According to Mäkelä, journalists have been concerned about the possibility of people losing their sense of facts and reality because of the increasingly personalised services. But a news media cannot survive if it cannot sell stories because most news outlets do not receive public funding. However, the goal should be to produce social good.
According to the Finnish Guidelines for Journalists, headlines, leads and other presentation material must be justified by the substance of the story. The journalist also has the right and obligation to resist pressure or persuasion that attempts to steer, prevent or limit communications.
“The customisation of news alerts can be taken as far as possible, but the media must do the customisation responsibly. Users should also take control of the systems and not leave everything to artificial intelligence and automation,” Mäkelä points out.
This is what the participants in the study did.
“The study increased the self-reflection of the subjects and they started to monitor what they follow and what they feel more closely,” Mäkelä notes.
A crisis strengthens common publicity
During the COVID-19 pandemic, many have followed the news more closely than usual and there have also been more news alerts.
The exceptional times have increased technostress. We are burdened by the increasing use of technology, distressing headlines and the digital leap caused by teleworking. However, there is something good in the situation.

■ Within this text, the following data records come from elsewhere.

(* ===== verification/Reports.v ===== *)
(** * Reports: [runtime/src/runtime.rs], roles, reports and command lines

    The decisions the session takes on text: what an agent's pane or its last
    message says about its state, which prompt, access and user identifier a
    role gets, and the command lines that agents run with. *)

From S2P Require Import Prelude Text State Json LogModel Config Execution Dag Lifecycle Snapshot Findings Policy OpsBytes OpsRequest OpsHost Ops Launch Shell Agent.

(** ** Text *)

Definition tail_lines (text : string) (maximum : nat) : string :=
  let ls := lines text in
  let result := join newline (drop (length ls - maximum) ls) in
  if negb (is_empty result) && ends_with newline text then result +:+ newline else result.
Definition last_nonempty_line (text : string) : string :=
  unwrap_or (List.find nonblank (reverse (lines text))) "".

Fixpoint csv_unique_from (values : list string) (l : list string) : list string :=
  match l with
  | [] => values
  | v :: rest => if mem v values then csv_unique_from values rest else csv_unique_from (values ++ [v]) rest
  end.
Definition csv_values (raw : string) : list string :=
  csv_unique_from [] (List.filter (fun v => negb (is_empty v)) (map trim (split "," raw))).

Definition any_contains (words : list string) (text : string) : bool := existsb (fun w => contains w text) words.

(** [text.trim_matches(['\r', '\n'])]. *)
Fixpoint trim_breaks_start (s : string) : string :=
  match s with
  | String c s' => if Ascii.eqb c nl || Ascii.eqb c cr then trim_breaks_start s' else s
  | EmptyString => ""
  end.
Fixpoint trim_breaks_end (s : string) : string :=
  match s with
  | EmptyString => ""
  | String c s' =>
      let t := trim_breaks_end s' in
      if is_empty t && (Ascii.eqb c nl || Ascii.eqb c cr) then "" else String c t
  end.
Definition trim_breaks (s : string) : string := trim_breaks_end (trim_breaks_start s).

(** The part of [s] behind the first [p]. *)
Definition after_first (p s : string) : option string := snd <$> split_once_str p s.

Definition starts_with_space (s : string) : bool := existsb (fun w => starts_with w s) whitespace.
(** [s.split_whitespace().next()]. *)
Fixpoint until_space (s : string) : string :=
  if starts_with_space s then "" else match s with EmptyString => "" | String c s' => String c (until_space s') end.
Definition first_word (s : string) : option string :=
  let t := trim_start s in if is_empty t then None else Some (until_space t).

(** ** Reports *)

Definition vertical_bar : string := String "226" (String "148" (String "130" "")).   (* U+2502 *)
Definition classify_capture (capture : string) : string :=
  let lower := to_ascii_lowercase capture in
  if any_contains ["blocked"; "need input"; "waiting for"; "cannot proceed"] lower then "blocked"
  else if any_contains ["final status"; "completed"; "complete_task"; "assignment complete"; "task complete";
                        "finished assignment"; "work completed"; "done with"; "worked for "] lower then "done"
  else if (match last (lines capture) with
           | Some line =>
               let value := to_ascii_lowercase (trim_end line) in
               ends_with vertical_bar value || ends_with ">" value || (contains "codex" value && ends_with "?" value)
           | None => false
           end) then "idle"
  else if is_empty capture then "unknown"
  else "busy".

Definition readiness_state (text : string) : string :=
  let lower := to_ascii_lowercase text in
  if any_contains ["not authenticated"; "authentication required"; "login required"; "sign in"; "setup required";
                   "api key required"; "failed to authenticate"; "claude login"; "log in to claude"; "not logged in";
                   "select theme"; "choose your setup"; "trust this folder"; "do you trust"; "press enter to continue"] lower
  then "blocked"
  else if any_contains ["codex prompt ready"; "claude prompt ready"; "prompt ready"; "restored codex prompt ready";
                        "restored claude prompt ready"; "what can i help"; "ready for input"; "type your message";
                        "claude code"; "bypass permissions mode"; "dangerously-skip-permissions";
                        "use /skills to list available skills"; " default "] lower
  then "ready"
  else "waiting".

Definition numbered (prefix : string) : bool :=
  match or_else (strip_suffix "." prefix) (strip_suffix ")" prefix) with
  | Some number => negb (is_empty number) && all_chars is_ascii_digit number
  | None => false
  end.
Definition unwrap_with (wrapper value : string) : string :=
  let w := String.length wrapper in
  if starts_with wrapper value && ends_with wrapper value && (2 * w <=? String.length value)%nat
  then String.substring w (String.length value - 2 * w) value else value.
Definition normalize_report_line (line : string) : string :=
  let value := trim line in
  let value := match split_once " " value with
               | Some (prefix, rest) =>
                   if numbered prefix || mem prefix ["-"; "*"] then trim_start rest else value
               | None => value
               end in
  foldl (fun v wrapper => unwrap_with wrapper v) value ["`"; "**"; "__"].

Definition accepted_report (text : string) : bool :=
  existsb (fun line =>
    let value := to_ascii_lowercase (normalize_report_line line) in
    String.eqb value "accepted" || starts_with "accepted " value || starts_with "verdict: accepted" value
    || starts_with "verdict=accepted" value
    || (starts_with "review-record: type=" value && contains " verdict=pass diff=" value)) (lines text).

Definition looks_blocked_report (text : string) : bool :=
  existsb (fun raw_line =>
    let line := to_ascii_lowercase (trim raw_line) in
    existsb (fun prefix =>
      match strip_prefix prefix line with
      | Some tail => is_empty tail || starts_with_space tail || existsb (fun c => starts_with c tail) [":"; "."; "-"]
      | None => false
      end) ["blocked"; "blocker"; "need input"; "waiting for"; "cannot proceed"]
    || existsb (fun prefix =>
      match strip_prefix prefix line with
      | Some tail =>
          let tail := trim_start tail in
          starts_with "blocked" tail || starts_with "needs input" tail || starts_with "cannot proceed" tail
      | None => false
      end) ["final status:"; "status:"]) (lines text).

Definition looks_done_report (text : string) : bool :=
  existsb (fun line =>
    let lower := to_ascii_lowercase (trim_start line) in
    existsb (fun prefix => starts_with prefix lower)
      ["final status:"; "complete_task"; "assignment complete"; "task complete"; "finished assignment"; "work completed"; "done with"]
    || (match after_first "worked for " lower with
        | Some (String c _) => is_ascii_digit c
        | _ => false
        end)) (lines text).

Definition nonzero_exec_status (text : string) : bool :=
  existsb (fun line =>
    existsb (fun marker =>
      match (after_first marker line ≫= first_word) ≫= parse_u32 with Some value => 0 <? value | None => false end)
      ["final status: codex exec exited rc="; "final status: coding agent exited rc="]) (lines text).

(** The verdict of a review in a message: exactly one of the two markers. *)
Definition review_output_verdict (message kind diff : string) : option string :=
  let has verdict := existsb (fun line => String.eqb (normalize_report_line line)
                        ("review-record: type=" +:+ kind +:+ " verdict=" +:+ verdict +:+ " diff=" +:+ diff)) (lines message) in
  match has "pass", has "findings" with
  | true, false => Some "pass"
  | false, true => Some "findings"
  | _, _ => None
  end.

(** ** Paths of a diff *)

Definition path_contains (base candidate : string) : bool := String.eqb candidate base || starts_with (base +:+ "/") candidate.

Definition header_changed (line : string) : list string :=
  match strip_prefix "diff --git a/" line ≫= split_once_str " b/" with
  | Some (old, new) =>
      List.filter (fun path => negb (is_empty path) && negb (String.eqb path "/dev/null"))
        [old; trim (hd "" (split tab new))]
  | None => []
  end.
Definition diff_changed_paths (diff : string) : list string :=
  btree_list (list_to_set (concat (map header_changed (lines (from_utf8_lossy diff)))) : gset string).

(** ** Roles *)

Definition role_prompt_name (name role : string) : option string :=
  let lower := to_ascii_lowercase name in
  if contains "plan-alignment-reviewer" lower then Some "prompts/roles/plan-alignment-reviewer.md"
  else if contains "read-only-integrity-reviewer" lower then Some "prompts/roles/read-only-integrity-reviewer.md"
  else if contains "ops-reviewer" lower then Some "prompts/roles/ops-reviewer.md"
  else if String.eqb role "ops" then Some "prompts/roles/ops-agent.md"
  else if contains "contract-scout" lower || String.eqb role "scout" then Some "prompts/roles/contract-scout.md"
  else if contains "acceptance-scout" lower then Some "prompts/roles/acceptance-scout.md"
  else if contains "build-verifier" lower then Some "prompts/roles/build-verifier.md"
  else if String.eqb role "worker" && contains "ops-plan" lower then Some "prompts/roles/ops-plan-worker.md"
  else if mem role ["verifier"; "reviewer"] || contains "verifier" lower || contains "review" lower then Some "prompts/verifier.md"
  else if String.eqb role "reader" then Some "prompts/roles/repository-reader.md"
  else if String.eqb role "worker" || starts_with "worker-" lower then Some "prompts/worker.md"
  else None.
(** The file name of the prompt. *)
Definition prompt_file_name (name role : string) : option string :=
  snd <$> (role_prompt_name name role ≫= after_last "/").

Definition role_can_start_before_contract_gate (name role prompt_file : string) : bool :=
  let lower := to_ascii_lowercase name in
  mem role ["ops"; "reader"; "scout"]
  || mem prompt_file ["ops-agent.md"; "ops-reviewer.md"; "contract-scout.md"; "plan-alignment-reviewer.md"]
  || any_contains ["ops-reviewer"; "read-only-integrity-reviewer"; "contract-scout"; "plan-alignment-reviewer"] lower.

Definition assignment_role_for_spawn (name role : string) : string :=
  let prompt := unwrap_or (role_prompt_name name role) "" in
  if mem prompt ["prompts/roles/acceptance-scout.md"; "prompts/roles/contract-scout.md"] then "scout"
  else if String.eqb role "reader" then "exploration"
  else if mem role ["verifier"; "reviewer"] then "verifier"
  else if String.eqb role "scout" then "scout"
  else if String.eqb role "ops" then "ops"
  else if mem prompt ["prompts/verifier.md"; "prompts/roles/build-verifier.md"; "prompts/roles/read-only-integrity-reviewer.md"]
  then "verifier"
  else "exploitation".

Definition codex_access_for_spawn (name role : string) : RoleAccess :=
  let lower := to_ascii_lowercase name in
  if mem role ["ops"; "reader"] then ReadOnly
  else if mem role ["reviewer"; "verifier"; "scout"] || starts_with "verifier-" lower || contains "reviewer" lower
          || contains "plan-alignment-reviewer" lower
          || mem (unwrap_or (prompt_file_name name role) "")
               ["verifier.md"; "build-verifier.md"; "read-only-integrity-reviewer.md"; "acceptance-scout.md";
                "contract-scout.md"; "plan-alignment-reviewer.md"; "scope-guard.md"; "validation-coordinator.md"]
  then ReadOnly
  else WorkspaceWrite.

Definition role_runtime_uid (role : string) (access : RoleAccess) : Z :=
  if String.eqb role "ops" then OPS_UID
  else if String.eqb role "reviewer" then REVIEWER_UID
  else if bool_decide (access = WorkspaceWrite) then WRITER_UID
  else READER_UID.

(** The role of a launch, from the role of the assignment. *)
Definition authority_role_for (name role : string) : string :=
  let assignment_role := assignment_role_for_spawn name role in
  if String.eqb assignment_role "scout" then "scout"
  else if String.eqb assignment_role "ops" then "ops"
  else if String.eqb assignment_role "verifier" then if String.eqb role "reviewer" then "reviewer" else "verifier"
  else if is_empty role then "worker"
  else role.

(** [{:02}]. *)
Definition iteration_reviewer_name (kind : string) (iteration : Z) : string :=
  if String.eqb kind "technical" then "technical-verifier-" +:+ padded 2 iteration
  else kind +:+ "-reviewer-" +:+ padded 2 iteration.

(** ** Command lines *)

Definition git_safe_directory_values (root : string) : list (string * string) :=
  [("GIT_CONFIG_COUNT", "1"); ("GIT_CONFIG_KEY_0", "safe.directory"); ("GIT_CONFIG_VALUE_0", root)].

Definition build_agent_runner_args (cli working_directory prompt output trace_dir : string) (access : RoleAccess)
    (resume : option string) : list string :=
  ["agent"; "run"; "--backend"; cli; "--working-directory"; working_directory; "--prompt-file"; prompt;
   "--final-output"; output; "--trace-dir"; trace_dir; "--access"; access_str access] ++ flag_value "--resume-session" resume.
Definition build_agent_runner_command (exe cli working_directory prompt output trace_dir : string) (access : RoleAccess)
    (resume : option string) : string :=
  shell_escape exe +:+ arguments (build_agent_runner_args cli working_directory prompt output trace_dir access resume).

Definition wrap_linux_role_sandbox (command exe : string) (write_roots : list string) : string :=
  shell_escape exe +:+ " role-exec " +:+ join " " (map (fun path => "--allow-write " +:+ shell_escape path) write_roots)
  +:+ " -- /bin/sh -c " +:+ shell_escape command.

(** ** Failed operations *)

Definition failed_operation_disposition (result : Value) : option string :=
  if bool_decide ((pointer ["outcome"; "terminal"] result ≫= as_bool) = Some true) then
    value ← pointer_str ["outcome"; "disposition"] result; if mem value ["failed"; "blocked"] then Some value else None
  else None.
Definition failed_operation_summary (result : Value) (disposition : string) : string :=
  let field key := text ← member_str key result; if nonblank text then Some text else None in
  "reviewed operation " +:+ disposition +:+ ": "
  +:+ unwrap_or (or_else (field "message") (field "code")) "the reviewed operation returned no failure detail".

“It seems that there is still common publicity which has emerged during the crisis. For example, Finns have a government that hold press conferences in front of television cameras at regular intervals, which represents common publicity,” Mäkelä says.
According to Boedeker, the responsible customisation of publicity would mean that the social function and democracy of news media continue to be preserved. For example, readers could use the content of COVID-19 news to choose the extent to which, how often and on which topics on the pandemic they want to receive information. But the news outlets must use their journalistic discretion and do their part in the tailoring so that the entire readership may receive the most important news.
Mäkelä wants to correct one of the common expectations concerning news alerts.
“News alerts are not a newspaper. People have the opportunity to get complementary information from several media,” she points out.
To service providers, Boedeker emphasises that customer orientation should not be just an empty phrase in the strategy. News alert services should be genuinely co-developed with readers in order to enable identifying the potential emotional value of the alerts. The value created by customers guides their consumer behaviour.
Practical development could be conducted in reader or customer panels that ponder the contents of news alerts and their significance to the customer. Experts on artificial intelligence and algorithms could also participate in the development work.
“In this way, we could combine technological and digital opportunities with information on what people feel and want,” Boedeker says.
The “News alerts in my everyday life” research project was conducted by Leena Mäkelä, Mika Boedeker and Nina Helander in 2019. It was part of the research consortium Using Data and Experiences in Novel Ecosystem Level Value Co-Creation (DEEVA).